Certainly Apple is on a roll, and a lot of their current prosperity came in large part because the iPod and iPhone introduced millions of skeptical PC users to their products. If these gadgets are so great, what about getting rid of those nasty Windows PCs and trying something that really just works?

Over the years, the Windows conversion rate at the Apple Stores have been estimated at 50%. That’s an awfully large number and, along with Apple’s online store and third-party resellers, millions of newcomers have come to the platform.

But you have to wonder whether this new generation of Mac users might be cataloged as a band of fair weather friends. After all, what might happen if their experiences with their new Macs aren’t so great after all? What about Apple’s penchant to release products riddled with bugs on Day One?

Take the first generation of Intel-based note-books, for example. MacBooks developing discoloration on the case, swelling batteries and overly hot chassis. Even the new generation of unibody models have had graphic defects that are, in part, addressed by a recent firmware update. But some of these note-books might actually have to be replaced under warranty.

Certainly the iPhone 3G left the starting gate with connection problems, particularly in marginal reception areas when the device had to switch between 3G and EDGE and perhaps back again, where there would be occasionally disconnections? What about slow-running, crashing applications, and taking what seemed to be forever to load a contact list?

Yes, firmware updates have addressed the most serious problems, and it’s not as if loads of people have returned their iPhones in disgust. But how much is Apple pushing one’s tolerance level when initial product releases have serious bugs?
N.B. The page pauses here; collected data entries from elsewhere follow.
Definition set_pulse_count (v : Z) : M unit :=
  modify (fun st => mkState v (last_pulse_time st) (speed st)
    (cruise_control_active st) (current_duty_cycle st) (last_pot_value st)
    (last_button_state st) (log st)).
Definition set_last_pulse_time (v : Z) : M unit :=
  modify (fun st => mkState (pulse_count st) v (speed st)
    (cruise_control_active st) (current_duty_cycle st) (last_pot_value st)
    (last_button_state st) (log st)).
Definition set_speed (v : float32) : M unit :=
  modify (fun st => mkState (pulse_count st) (last_pulse_time st) v
    (cruise_control_active st) (current_duty_cycle st) (last_pot_value st)
    (last_button_state st) (log st)).
Definition set_cruise_control_active (v : bool) : M unit :=
  modify (fun st => mkState (pulse_count st) (last_pulse_time st) (speed st)
    v (current_duty_cycle st) (last_pot_value st)
    (last_button_state st) (log st)).
Definition set_current_duty_cycle (v : Z) : M unit :=
  modify (fun st => mkState (pulse_count st) (last_pulse_time st) (speed st)
    (cruise_control_active st) v (last_pot_value st)
    (last_button_state st) (log st)).
Definition set_last_pot_value (v : float32) : M unit :=
  modify (fun st => mkState (pulse_count st) (last_pulse_time st) (speed st)
    (cruise_control_active st) (current_duty_cycle st) v
    (last_button_state st) (log st)).
Definition set_last_button_state (v : bool) : M unit :=
  modify (fun st => mkState (pulse_count st) (last_pulse_time st) (speed st)
    (cruise_control_active st) (current_duty_cycle st) (last_pot_value st)
    v (log st)).
Definition emit (e : event) : M unit :=
  modify (fun st => mkState (pulse_count st) (last_pulse_time st) (speed st)
    (cruise_control_active st) (current_duty_cycle st) (last_pot_value st)
    (last_button_state st) (log st ++ [e])).

Definition sleep_ms (ms : Z) : M unit := emit (Sleep_ms ms).
Definition pwm_set_gpio_level (pin level : Z) : M unit :=
  emit (Pwm_set_gpio_level pin level).

(** ** The functions of velocidad.c *)

(** [sensor_callback]: the falling-edge interrupt handler. *)
Definition sensor_callback : M unit :=
  n <- gets pulse_count ;;
  set_pulse_count (u32 (n + 1)).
And don’t get me started about the MobileMe fiasco or the initial release of Leopard.

Now loyal Mac users would tolerate all this abuse for the greater good, just as they’ve done over the past 25 years. But would the newly-minted Mac users be willing to accept buggy products and stick with the platform, or would they decide that Windows maybe wasn’t so terrible after all?

Now I suppose you could suggest that jumping back and forth between computer platforms is no trivial task and that most people, assuming that the problems they encounter are not terribly serious, are not going to so quickly ditch their Macs and acquire new PC boxes.
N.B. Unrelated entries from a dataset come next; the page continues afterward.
(** * WaterDashboard: the normalisation and merge pipeline of water_export_cli.py

    A shallow embedding of the time-label parser, the alert classifier, the
    record normaliser, the incremental merger and the fetch-window planner of
    [water_export_cli.py], followed by the properties proved about them.

    Conventions.
    - Python [float] is the kernel's binary64 [float]: comparisons, subtraction
      and truthiness are the IEEE operations CPython uses.
    - Python [str] is [str], a list of characters (code points 0..255).
    - A Python function that can raise returns [res]; a [try]/[except] is a
      match on [Raise].
    - A frame of pandas is the list of its rows. A cell keeps the type the
      frame gives it: the ids of the batch are texts, the ids of the frame
      read from the file are what [pd.read_csv] made of the column.
    - What the interpreter and its libraries supply ([float()] on text,
      [round(_, 2)], [str()] of non-text values, the time-zone conversion of an
      epoch instant) is the class [Runtime]; every definition and theorem is
      stated for an arbitrary instance. *)

From Stdlib Require Import ZArith List Bool Ascii String Lia Floats.
From Stdlib Require Import DecimalString Sorted Permutation.
Import ListNotations.

Local Open Scope Z_scope.

(* ================================================================== *)
(** * Text *)

Definition str := list ascii.

(** A literal of the source. *)
Definition L (s : string) : str := list_ascii_of_string s.

Definition code (c : ascii) : Z := Z.of_nat (nat_of_ascii c).

Fixpoint str_eqb (a b : str) : bool :=
  match a, b with
  | [], [] => true
  | x :: a', y :: b' => Ascii.eqb x y && str_eqb a' b'
  | _, _ => false
  end.

(** [c.isdigit()] / the class [\d], on code points below 256. *)
Definition is_digit (c : ascii) : bool := (48 <=? code c) && (code c <=? 57).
I wouldn’t even hazard a guess as to how much frustration Apple must create among its new customers before they are forever lost. It’s not as if they deliberately build defective products, or attempt to deceive their customers as to features and performance. And, yes, I know there have been a few lawsuits alleging the inability of some iPhone 3Gs to achieve twice the speed on a 3G network compared to EDGE. I think they are largely nonsensical, since Apple makes the limitations of its promise quite clear in the fine print.
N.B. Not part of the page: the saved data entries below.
Definition extractByNameProximity (fullEntry : string) (result : BormeResult)
  : M BormeResult :=
  log bannerProximity ;;;
  foldM (fun result keyword =>
    foldM (fun result x =>
      let potentialName := cleanOfficerName (groupOr fullEntry x 1) in
      ok <- isValidSpanishName potentialName ;;
      if ok then
        let officerPosition :=
          match findOfficerPosition keyword with
          | Some p => if truthy p then p else keyword
          | None => keyword
          end in
        let alreadyExists :=
          existsb (fun officer => String.eqb (name officer) potentialName)
                  (allOfficers (officers result)) in
        if negb alreadyExists then
          ret (withOfficers
                 (pushOfficers KNombramientos
                    [{| name := potentialName; position := officerPosition;
                        raw_entry := Some (text fullEntry x);
                        category := "Nombramientos" |}]) result)
        else ret result
      else ret result)
      (matchAll (proximityPattern keyword) fullEntry) result)
    positionKeywords result.

(** ** The strategy chain *)

Definition extractOfficersEnhanced (fullEntry : string) (result : BormeResult)
  : M BormeResult :=
  result <- extractByCategories fullEntry result ;;
  result <-
    (if (getTotalOfficers (officers result) =? 0)%nat
     then extractByDirectPatterns fullEntry result else ret result) ;;
  if (getTotalOfficers (officers result) =? 0)%nat
  then extractByNameProximity fullEntry result else ret result.

(** ** Dates *)

Definition digitValue (c : ascii) : Z := (Z.of_N (code c) - 48)%Z.

Fixpoint digitsPrefix (s : string) : list ascii :=
  match s with
  | String c r => if isDigit c then c :: digitsPrefix r else []
  | EmptyString => []
  end.

Definition isHexDigit (c : ascii) : bool :=
  isDigit c || inRange 65 70 c || inRange 97 102 c.
Definition hexValue (c : ascii) : Z :=
  if isDigit c then digitValue c
  else if inRange 65 70 c then (Z.of_N (code c) - 55)%Z
  else (Z.of_N (code c) - 87)%Z.
Fixpoint hexPrefix (s : string) : list ascii :=
  match s with
  | String c r => if isHexDigit c then c :: hexPrefix r else []
  | EmptyString => []
  end.

(** [parseInt(s)] without a radix; [None] is [NaN].  (The sign of a zero
    plays no part in the comparison made on the result.) *)
Definition parseInt (s : string) : option Z :=
  let s := trimStart s in
  let (neg, s) :=
    match s with
    | String c r =>
        if Ascii.eqb c "-" then (true, r)
        else if Ascii.eqb c "+" then (false, r)
        else (false, s)
    | EmptyString => (false, s)
    end in
  let magnitude :=
    if startsWith "0x" s || startsWith "0X" s then
      match hexPrefix (drop 2 s) with
      | [] => None
      | ds => Some (fold_left (fun a c => (a * 16 + hexValue c)%Z) ds 0%Z)
      end
    else
      match digitsPrefix s with
      | [] => None
      | ds => Some (fold_left (fun a c => (a * 10 + digitValue c)%Z) ds 0%Z)
      end in
  option_map (fun v => if neg then (- v)%Z else v) magnitude.

(** [formatSpanishDate]; the argument [None] is [null]. *)
Definition formatSpanishDate (spanishDate : option string) : option string :=
  match spanishDate with
  | None => None
  | Some d =>
      if isEmpty d then None
      else
        match splitOn (inStr "./-") d with
        | [day; month; year] =>
            let year :=
              if (String.length year =? 2)%nat then
                match parseInt year with
                | Some yearNum =>
                    if (yearNum <? 50)%Z then "20" ++ year else "19" ++ year
                | None => "19" ++ year
                end
              else year in
            Some (year ++ "-" ++ padStart2 month ++ "-" ++ padStart2 day)
        | _ => Some d
        end
  end.

Definition lastOf (l : list string) : option string :=
  match rev l with x :: _ => Some x | [] => None end.

Definition extractDateFromEntry (fullEntry : string) : option string :=
  if isEmpty fullEntry then None
  else
    (* /I\/A\s+\d+\s*\((\d{1,2}\.\d{1,2}\.\d{2,4})\)/ *)
    match exec (seq [lit "I/A"; plus ws; plus digit; star ws; chr "(";
                     Grp 1 spanishDateShape; chr ")"]) fullEntry with
    | Some x => formatSpanishDate (group fullEntry x 1)
    | None =>
        let shape (sep : ascii) :=
          Grp 1 (seq [rep 1 2 digit; chr sep; rep 1 2 digit; chr sep;
                      rep 2 4 digit]) in
        let lastMatch (sep : ascii) :=
          lastOf (map (text fullEntry) (matchAll (shape sep) fullEntry)) in
        match lastMatch "."%char with
        | Some d => formatSpanishDate (Some d)
        | None =>
            match lastMatch "/"%char with
            | Some d => formatSpanishDate (Some d)
            | None =>
                match lastMatch "-"%char with
                | Some d => formatSpanishDate (Some d)
                | None => None
                end
            end
        end
    end.

(** ** Name changes *)

(** [[A-ZÁÉÍÓÚÑÜ\s&\-.,\d]] under the flag [i] *)
Definition companyNameChar : ascii -> bool :=
  ci (fun c => isUpperAZ c || inStr (L1 "ÁÉÍÓÚÑÜ") c || isSpace c ||
               inStr "&-.," c || isDigit c).

(** [S\.?X\.?] and [S\.?L\.?X\.?] *)
Definition legalForm (letters : string) : re :=
  seq (flat_map (fun c => [chrI c; opt (chr ".")]) (list_ascii_of_string letters)).

Definition companyNameCapture (forms : list string) : re :=
  seq [plus (Chr companyNameChar); alt (map legalForm forms)].

Definition nameOrNull (o : option string) : option string :=
  match o with
  | Some d => if truthy d then Some d else None
  | None => None
  end.

Definition extractNameChanges (fullEntry : string) (result : BormeResult)
  : BormeResult :=
  if isEmpty fullEntry then result
  else
    let forms := ["SL"; "SA"; "SLL"; "SLP"] in
    let nameChangePattern :=
      seq [litI (L1 "Cambio de denominación social");
           star (Chr (fun c => Ascii.eqb c "." || isSpace c));
           Grp 1 (companyNameCapture forms)] in
    let mentionPattern :=
      seq [Grp 1 (alt (map litI (map L1 ["anteriormente"; "antes"; "denominada";
                                         "nombre anterior";
                                         "razón social anterior"])));
           star (Chr (fun c => isSpace c || Ascii.eqb c ":"));
           Grp 2 (companyNameCapture forms)] in
    let newNamePattern :=
      seq [alt (map litI (map L1 ["nueva denominación"; "nueva razón social";
                                  "pasa a denominarse"]));
           star (Chr (fun c => isSpace c || Ascii.eqb c ":"));
           Grp 1 (companyNameCapture forms)] in
    let changes1 :=
      fold_left (fun acc x =>
        let n := trim (groupOr fullEntry x 1) in
        if truthy n && (3 <? String.length n)%nat then
          (acc ++ [{| newName := n; changeType := "denominacion_social";
                      rawMatch := text fullEntry x;
                      nc_date := nameOrNull (extractDateFromEntry fullEntry) |}])%list
        else acc) (matchAll nameChangePattern fullEntry) (nameChanges result) in
    let previous :=
      fold_left (fun acc x =>
        let n := trim (groupOr fullEntry x 2) in
        if truthy n && (3 <? String.length n)%nat && negb (inb n acc)
        then (acc ++ [n])%list else acc)
        (matchAll mentionPattern fullEntry) (previousNames result) in
    let changes2 :=
      fold_left (fun acc x =>
        let n := trim (groupOr fullEntry x 1) in
        if truthy n && (3 <? String.length n)%nat &&
           negb (existsb (fun change => String.eqb (newName change) n) acc) then
          (acc ++ [{| newName := n; changeType := "nueva_denominacion";
                      rawMatch := text fullEntry x;
                      nc_date := nameOrNull (extractDateFromEntry fullEntry) |}])%list
        else acc) (matchAll newNamePattern fullEntry) changes1 in
    {| officers := officers result; registryData := registryData result;
       categories := categories result; constitution := constitution result;
       nameChanges := changes2; currentName := currentName result;
       previousNames := previous; newAddress := newAddress result;
       corporateEvents := corporateEvents result |}.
More to the point, to what extent is Apple taking care of customers who have problems? Well, in that respect, they apparently do surprisingly well, at least in tech support surveys. The Apple Stores are legendary for the Genius Bar, where you can get free help for a number of issues and even get your Macs updated with the latest maintenance releases — and that comes in real handy if your own Internet connection is not as fast as it might be.

Compare that to the experience of getting help with a Dell. Yes, it does appear that founder and CEO Michael Dell is working hard to fix the company’s tarnished support image. But consider the typical Windows driver and stability issues and imagine the horror show that ensues when the average PC user tries to get some assistance.

So long as Apple can continue to show a huge distinction between the before and after user experience, and perhaps improve product and software reliability somewhat, these new Mac users may stick with the platform. But please, Apple, try not to forget the millions who kept you in business before all this prosperity occurred?